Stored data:
____________________

(* ===== verification/BinaryReversion.v ===== *)
(** * Searching for the entries to revert (binary_reversion of
      reactor/lib/core.cpp)

    The reactor looks for a small set of updates whose reversion makes the target
    program succeed, by bisection: revert the later half, re-execute, undo, and
    continue with one of the halves.  The search is bounded, and every attempt
    but the last is undone. *)
From stdpp Require Import base list gmap strings sorting.
From Stdlib Require Import Init.Byte.
From S2P Require Import Prelude Memory Checkpoint Chains SeqLog Rollback ReExecute Options.

Module BinaryReversion.
Import ReExecute.

Definition BINARY_REVERSION_ATTEMPTS : Z := 2.

(** The global variables of core.cpp the search assigns. *)
Record globals := Globals {
  binary_success : Z;
  binary_reversion_count : Z;
  binary_reverted_items : Z;
  total_reexecutions : Z
}.

Definition set_success (x : globals) (v : Z) : globals :=
  Globals v (binary_reversion_count x) (binary_reverted_items x) (total_reexecutions x).
Definition set_count (x : globals) (v : Z) : globals :=
  Globals (binary_success x) v (binary_reverted_items x) (total_reexecutions x).
Definition set_items (x : globals) (v : Z) : globals :=
  Globals (binary_success x) (binary_reversion_count x) v (total_reexecutions x).
Definition add_reexecution (x : globals) : globals :=
  Globals (binary_success x) (binary_reversion_count x) (binary_reverted_items x)
    (total_reexecutions x + 1).

Section search.
Context {E : Type} `{!Environment E}.
Context (garbage : single_data) (c_log : checkpoint_log) (num_data pool_address : Z)
        (options : Options.reactor_options).

(** The world, the globals and the pool pointer [*pop]. *)
Record state := State {
  st_world : world E;
  st_globals : globals;
  st_pop : Z
}.

Definition with_globals (st : state) (x : globals) : state := State (st_world st) x (st_pop st).

(** [strcmp(options.pmem_library, "libpmemobj") == 0] *)
Definition is_pmemobj : option bool :=
  l ← Options.pmem_library options; Some (bool_decide (l = "libpmemobj"%string)).

(** The guarded call of [re_execute]: [None] when nothing was decided. *)
Definition execute (cmd path layout : string) (decided_total : Z) (w : world E) (x : globals)
  : outcome (option Z * world E * globals) :=
  if decide (decided_total > 0) then
    '(ret, w2) ← re_execute 1 garbage cmd (Options.version_num options) c_log num_data path layout
                   FINE_GRAIN 0 pool_address w;
    Ret (Some ret, w2, add_reexecution x)
  else Ret (None, w, x).

(** Reverting one half and re-executing the program: the lines the two branches
    of the code share.  [decided] has room for [capacity] numbers; the result is
    [req_flag2], which is not assigned when nothing was decided. *)
Definition try_entries (capacity : nat) (half : list Z) (st : state) : outcome (option Z * state) :=
  '(decided, decided_total) ← run (Rollback.decision_func_sequence_array half
                                 (Z.of_nat (length half)) (replicate capacity 0) 0);
  let x1 := set_items (st_globals st) decided_total in
  let w := st_world st in
  m ← run (Rollback.revert_by_sequence_number_array garbage (w_mem w) (w_log w) decided
             decided_total c_log);
  obj ← run is_pmemobj;
  w1 ← run (if (obj : bool) then pmemobj_close (st_pop st) (with_mem w m) else Some (with_mem w m));
  cmd ← run (Options.reexecute_cmd options);
  path ← run (Options.pmem_file options);
  layout ← run (Options.pmem_layout options);
  '(flag, w2, x2) ← execute cmd path layout decided_total w1 x1;
  if (obj : bool) then
    '(pop, w3) ← run (redo_pmem_addresses path layout num_data w2);
    Ret (flag, State w3 x2 pop)
  else Ret (flag, State w2 x2 (st_pop st)).

Definition undo_entries (half : list Z) (st : state) : outcome state :=
  let w := st_world st in
  m ← run (Rollback.undo_by_sequence_number_array garbage (w_mem w) (w_log w) half);
  Ret (State (with_mem w m) (st_globals st) (st_pop st)).

Definition split_left (seq_list : list Z) (mid : Z) : option (list Z) :=
  if decide (0 <= mid + 1 <= Z.of_nat (length seq_list))
  then Some (take (Z.to_nat (mid + 1)) seq_list) else None.

Definition split_right (seq_list : list Z) (mid : Z) : list Z :=
  if decide (mid = 0 /\ length seq_list = 1%nat) then drop (Z.to_nat mid) seq_list
  else drop (Z.to_nat (mid + 1)) seq_list.

Fixpoint binary_reversion (fuel : nat) (seq_list : list Z) (l r : Z) (st : state)
  : outcome (Z * state) :=
  match fuel with
  | O => NoFuel
  | S fuel' =>
    if decide (r >= l) then
      let mid := l + Z.quot (r - l) 2 in
      left ← run (split_left seq_list mid);
      let right := split_right seq_list mid in
      '(flag, st1) ← try_entries (length seq_list) right st;
      let count := binary_reversion_count (st_globals st1) + 1 in
      let st2 := with_globals st1 (set_count (st_globals st1) count) in
      req_flag2 ← run flag;
      if decide (req_flag2 = 1) then
        if decide (count > BINARY_REVERSION_ATTEMPTS \/ length right = 1%nat) then
          Ret (0, with_globals st2 (set_success (set_count (st_globals st2) 0) 1))
        else
          st3 ← undo_entries right st2;
          '(_, st4) ← binary_reversion fuel' right 0 (Z.of_nat (length right) - 1) st3;
          Ret (-1, st4)
      else
        st3 ← undo_entries right st2;
        if decide (count > BINARY_REVERSION_ATTEMPTS \/ length left = 1%nat) then
          '(flag', st4) ← try_entries (length seq_list) left
                            (with_globals st3 (set_count (st_globals st3) 0));
          Ret (1, if decide (default req_flag2 flag' = 1)
                  then with_globals st4 (set_success (st_globals st4) 1) else st4)
        else
          '(_, st4) ← binary_reversion fuel' left 0 (Z.of_nat (length left) - 1) st3;
          Ret (-1, st4)
    else Ret (-1, st)
  end.

(** ** Termination and the number of re-executions *)

Lemma run_not_nofuel {A} (o : option A) : run o <> NoFuel.
Proof. by destruct o. Qed.

Lemma bind_not_nofuel {A B} (o : outcome A) (f : A -> outcome B) :
  o <> NoFuel -> (forall a, o = Ret a -> f a <> NoFuel) -> (o ≫= f) <> NoFuel.
Proof. destruct o; simpl; [|done..]. intros _ H. by apply H. Qed.

Lemma bind_Ret {A B} (o : outcome A) (f : A -> outcome B) b :
  (o ≫= f) = Ret b -> exists a, o = Ret a /\ f a = Ret b.
Proof. destruct o; simpl; [|done..]. eauto. Qed.

Lemma run_Ret {A} (o : option A) a : run o = Ret a -> o = Some a.
Proof. destruct o; simpl; congruence. Qed.

Lemma re_execute_fine_fuel fuel g cmd v c n path layout q old w :
  re_execute (S fuel) g cmd v c n path layout FINE_GRAIN q old w <> NoFuel.
Proof.
  cbn [re_execute]. destruct (system cmd w) as [status w1].
  rewrite decide_False by done. destruct (_ && _); [|done].
  apply bind_not_nofuel; [apply run_not_nofuel|]. intros [pop1 w2] _.
  apply bind_not_nofuel; [apply run_not_nofuel|]. intros [pop w3] _.
  rewrite !decide_False by done.
  apply bind_not_nofuel; [apply run_not_nofuel|done].
Qed.

Lemma decision_total (old new d : list Z) n t :
  0 <= n -> Rollback.decision_func_sequence_array old n new 0 = Some (d, t) -> t = n.
Proof.
  intros Hn. unfold Rollback.decision_func_sequence_array.
  intros ([arr total] & Hm & H)%bind_Some. case_decide; [|done].
  apply bind_Some in H as (s & _ & [= _ <-]).
  assert (total = Z.of_nat (length (seqZ 0 n))) as ->; [|rewrite length_seqZ; lia].
  apply (mfold_inv (Rollback.copy_seq_number old) (fun l st => st.2 = Z.of_nat (length l)) _ (new, 0) _
    eq_refl) in Hm; [done|].
  intros l1 x l2 [b1 t1] [b2 t2] _ H1 H2. unfold Rollback.copy_seq_number in H2.
  apply bind_Some in H2 as (y & _ & (z & _ & [= <- <-])%bind_Some).
  simpl in *. rewrite H1, length_app. simpl. lia.
Qed.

____________________

:: Task ::
Word for word, repeat the data from its first line through the line with "continue with one", including both of those lines and no others.

:: Written solution ::
(* ===== verification/BinaryReversion.v ===== *)
(** * Searching for the entries to revert (binary_reversion of
      reactor/lib/core.cpp)

    The reactor looks for a small set of updates whose reversion makes the target
    program succeed, by bisection: revert the later half, re-execute, undo, and
    continue with one of the halves.  The search is bounded, and every attempt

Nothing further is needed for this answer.